(** What a facet shows: a value, with its count. *)
Definition entry (field v : string) : Prop :=
  (field ∈ COLUMN_FACETS /\ truthy v = true) \/ (field = "journal_metric_signal" /\ v = NIF_BAYES_READY).
Lemma facet_entries org_id f d rows field counts v n :
  facet org_id f d rows field = Some counts -> In (v, n) counts -> field <> "work_type" -> count_of v counts = n /\ entry field v.
Proof.
  unfold EntityCatalog.facet. destruct (bool_decide (field = "journal_metric_signal")) eqn:E1.
  - apply bool_decide_eq_true in E1 as ->. intros [= <-] Hin _. set (k := Z.of_nat _) in *. destruct (k =? 0); [done|]. destruct Hin as [[= <- <-]|[]].
    split; [reflexivity|by right].
  - destruct (bool_decide (field = "work_type")) eqn:E2; [by apply bool_decide_eq_true in E2|]. destruct (bool_decide (field ∈ COLUMN_FACETS)) eqn:E3; [|done].
    apply bool_decide_eq_true in E3. intros [= <-] Hin _. rewrite count_by_count. unfold by_count in Hin. apply sort_by_in in Hin. unfold value_counts in Hin.
    apply in_map_iff in Hin as (x & [= <- <-] & Hx). split; [done|]. left. split; [done|]. rewrite <- list_elem_of_In, first_seen_in, list_elem_of_In in Hx.
    unfold column_values in Hx. apply in_flat_map in Hx as (r & _ & Hr). destruct (text field r) as [s|]; [|done]. destruct (truthy s) eqn:Es; [|done]. by destruct Hr as [<-|[]].
Qed.
Lemma entry_value d f field v : known_work f -> entry field v -> facet_value d f field v.
Proof. intros Hk [[? ?]|[? ?]]; [by left|by right; right]. Qed.

(** C34: The number a facet shows beside a value is the total of the list with
    that value as the facet's filter and the other filters unchanged, whatever
    the search, quality bounds, concept, page and order: for the facets on a
    column and the journal signal as long as a work type filter names a category,
    for the work types as long as the stored ones have no blanks around them. The
    facets are asked for without a batch, which the list cannot be filtered by. *)
Theorem facet_counts_match_list org_id raw f skip limit column order d field v :
  fl_batch f = None -> facet_value d f field v -> field ∈ List.filter truthy (map strip (split_on "," raw)) ->
  shown_count v field (get_facets org_id raw f d) = (get_list org_id (with_filter field v f) skip limit column order d).1.
Proof.
  intros Hb Hv Hreq. rewrite list_total. replace (list_filters (with_filter field v f)) with (with_filter field v f) by (destruct f; cbn in *; by subst).
  change (rows_for org_id (with_filter field v f) d) with (rows_for org_id f d). by apply facet_selects.
Qed.

(** * Pages *)
Lemma chunks {A} (k n : nat) (l : list A) : flat_map (fun i => firstn k (skipn (i * k) l)) (seq 0 n) = firstn (n * k) l.
Proof.
  induction n as [|n IH]; [done|]. rewrite seq_S, flat_map_app, IH. cbn [flat_map]. rewrite app_nil_r, Nat.add_0_l.
  replace (S n * k)%nat with (n * k + k)%nat by lia. clear IH. revert l. induction (n * k)%nat as [|m IHm]; intros l; [done|].
  destruct l as [|x l]; cbn [firstn skipn plus app]; [by destruct k|]. by rewrite IHm.
Qed.
Lemma unique_rows_nodup l : NoDup (map row_id l) -> unique_rows l = l.
Proof.
  unfold unique_rows. assert (H : forall l acc, NoDup (map row_id (acc ++ l)) ->
      fold_left (fun acc r => if existsb (fun x => row_id x =? row_id r) acc then acc else acc ++ [r]) l acc = acc ++ l); [|by apply (H l [])].
  clear l. induction l as [|r l IH]; intros acc Hnd; cbn [fold_left]; [by rewrite app_nil_r|].
  replace (existsb _ acc) with false.
  - rewrite IH by (by rewrite <- (assoc_L (++))). by rewrite <- (assoc_L (++)).
  - symmetry. destruct (existsb _ acc) eqn:E; [|done]. apply existsb_exists in E as (x & Hx & Ex%Z.eqb_eq).
    rewrite map_app in Hnd. apply NoDup_app in Hnd as (_ & Hd & _). exfalso. apply (Hd (row_id r)); [|by left].
    rewrite <- Ex. by apply list_elem_of_In, in_map.
Qed.
Lemma ensured_ids org_id d : map row_id (ensured org_id d) = map row_id (entities d).
Proof.
  unfold EntityCatalog.ensured. rewrite map_map. apply map_ext. intros r. destruct (in_scope _ _); [|done]. apply fill_id.
Qed.
Lemma page_nodup {A B} (g : A -> B) skip limit l : NoDup (map g l) -> NoDup (map g (page skip limit l)).
Proof.
  intros H. unfold page. rewrite <- firstn_map, <- skipn_map. 
  rewrite <- (firstn_skipn (Z.to_nat skip) (map g l)) in H. apply NoDup_app in H as (_ & _ & H).
  rewrite <- (firstn_skipn (Z.to_nat limit) (skipn _ _)) in H. by apply NoDup_app in H as (H & _ & _).
Qed.
Local Notation directed := (directed label_le nulls_first).
Local Notation sorted_rows := (sorted_rows label_le nulls_first).
Lemma opt_le_order {A} (le : A -> A -> bool) : total_le le -> trans_le le -> total_le (opt_le nulls_first le) /\ trans_le (opt_le nulls_first le).
Proof.
  intros Htot Htr. split.
  - intros [x|] [y|]; cbn; [apply Htot| | |by left]; destruct nulls_first; first [by left|by right].
  - intros [x|] [y|] [z|]; cbn; eauto; destruct nulls_first; done.
Qed.
Lemma directed_order column order : total_le label_le -> trans_le label_le -> total_le (directed column order) /\ trans_le (directed column order).
Proof.
  intros Htot Htr.
  assert (Hz : total_le Z.leb /\ trans_le Z.leb) by (split; [intros x y; rewrite !Z.leb_le; lia|intros x y z; rewrite !Z.leb_le; lia]).
  assert (Ha : total_le (ascending label_le nulls_first column) /\ trans_le (ascending label_le nulls_first column)).
  { unfold ascending. destruct (opt_le_order label_le Htot Htr) as [T1 T2], (opt_le_order Z.leb (proj1 Hz) (proj2 Hz)) as [Q1 Q2], Hz as [Z1 Z2].
    repeat case_bool_decide; split; intros x y; first [apply T1|apply Q1|apply Z1|intros z; first [apply T2|apply Q2|apply Z2]]. }
  destruct Ha as [A1 A2]. unfold EntityCatalog.directed. split; intros x y; destruct (bool_decide (order = "desc")); [apply A1..| |]; intros z; [|apply A2].
  intros H1 H2. by apply (A2 z y x).
Qed.
(** No two of the rows have the same value of the column. *)
Definition no_ties (column : string) (l : list Row) : Prop :=
  forall a b, In a l -> In b l -> ascending label_le nulls_first column a b = true -> ascending label_le nulls_first column b a = true -> a = b.
Definition TIED_COLUMNS : list string := ["quality_score"; "primary_label"; "enrichment_status"].
Lemma no_ties_id column l : column ∉ TIED_COLUMNS -> NoDup (map row_id l) -> no_ties column l.
Proof.
  intros Hc Hnd a b Ha Hb. unfold TIED_COLUMNS in Hc. rewrite !not_elem_of_cons in Hc. destruct Hc as (H1 & H2 & H3 & _). unfold ascending. rewrite !bool_decide_eq_false_2 by done.
  rewrite !Z.leb_le. intros. apply (NoDup_map_inj row_id l); [done..|lia].
Qed.
Lemma sorted_any_scan s s' column order l : total_le label_le -> trans_le label_le -> no_ties column l ->
  sorted_rows s column order l = sorted_rows s' column order l.
Proof.
  intros Htot Htr Hn. destruct (directed_order column order Htot Htr) as [H1 H2]. unfold EntityCatalog.sorted_rows. apply sort_by_unique; [done|done|by rewrite !sort_by_perm|].
  intros x y Hx%sort_by_in Hy%sort_by_in. unfold EntityCatalog.directed. destruct (bool_decide _); intros Ha Hb; by apply Hn.
Qed.


(** * Groups *)
Lemma count_labels v l : count_where (fun x => bool_decide (x = v)) (labels_of l) = Z.of_nat (List.length (List.filter (text_is "primary_label" v) l)).
Proof.
  induction l as [|r l IH]; [done|]. cbn [labels_of flat_map List.filter]. rewrite count_where_app. fold (labels_of l). rewrite IH.
  unfold text_is at 2. destruct (text "primary_label" r) as [x|]; [|done]. unfold count_where. cbn [List.filter].
  rewrite (bool_decide_ext (Some x = Some v) (x = v)) by (split; congruence). destruct (bool_decide (x = v)); cbn [List.length]; lia.
Qed.
(** A group's count is the number of its variants, and these are all the rows
    with its label; a label has one group. *)
Lemma groups_exact org_id skip limit search d :
  let '(total, groups) := get_grouped ilike org_id skip limit search d in
  NoDup (map gr_label groups) /\ Z.of_nat (List.length groups) <= total /\
  Forall (fun g => gr_count g = Z.of_nat (List.length (gr_variants g)) /\ given search (fun s => ilike (gr_label g) s) = true /\
                   forall r, In r (gr_variants g) <-> In r (scoped row_org org_id (entities d)) /\ text "primary_label" r = Some (gr_label g)) groups.
Proof.
  unfold get_grouped. set (l := scoped row_org org_id (entities d)).
  set (gs := List.filter (fun g => given search (fun s => ilike g.1 s)) (value_counts (labels_of l))).
  assert (Hg : forall g, In g (page skip limit (by_count gs)) -> In g gs).
  { intros g H. unfold page in H. apply (sort_by_in (fun a b => b.2 <=? a.2)). rewrite <- (firstn_skipn (Z.to_nat skip) (sort_by _ _)).
    apply in_app_iff. right. rewrite <- (firstn_skipn (Z.to_nat limit) (skipn _ _)). apply in_app_iff. by left. }
  split; [|split].
  - rewrite map_map. cbn [gr_label]. apply page_nodup. unfold by_count. rewrite sort_by_perm. apply NoDup_map_filter.
    change (NoDup (dict_keys (value_counts (labels_of l)))). rewrite value_counts_keys. apply first_seen_NoDup.
  - rewrite length_map. unfold page. rewrite length_firstn, length_skipn. lia.
  - apply Forall_forall. intros g (x & <- & Hx)%list_elem_of_In%in_map_iff. apply Hg, filter_In in Hx as [Hx Hs]. cbn [gr_count gr_variants gr_label].
    unfold value_counts in Hx. apply in_map_iff in Hx as (v & <- & _). cbn [fst snd] in *. rewrite count_labels. split; [done|]. split; [done|].
    intros r. rewrite filter_In. unfold text_is. by rewrite bool_decide_eq_true.
Qed.

(** * Scores *)
(** The cap is never reached: a score is the sum of its contributions, between
    nothing and everything. *)
Lemma score_sum confirmed linked r :
  score_entity loads confirmed linked r = fold_right Z.add 0 (map snd (breakdown loads confirmed linked r)) /\
  0 <= score_entity loads confirmed linked r <= 10000.
Proof.
  unfold score_entity, breakdown. cbn [map snd fold_right].
  assert (H : forall (b : bool) w, 0 <= w -> 0 <= (if b then w else 0) <= w) by (intros [] w ?; lia).
  pose proof (H (present_text (text "primary_label" r)) 1500). pose proof (H (present_text (text "secondary_label" r)) 1000).
  pose proof (H (present_text (text "canonical_id" r)) 1000). pose proof (H (present_text (text "entity_type" r)) 500).
  pose proof (H (has_status COMPLETED r) 2500). pose proof (H (has_status COMPLETED r && present_text (text "enrichment_doi" r)) 500).
  pose proof (H (authority_confirmed loads confirmed r) 2000). pose proof (H (bool_decide (row_id r ∈ linked)) 1000). lia.
Qed.
End facts.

• [Your objective] Give only the number of lines in the material above where the string "Definition" appears.

• [Result below] 3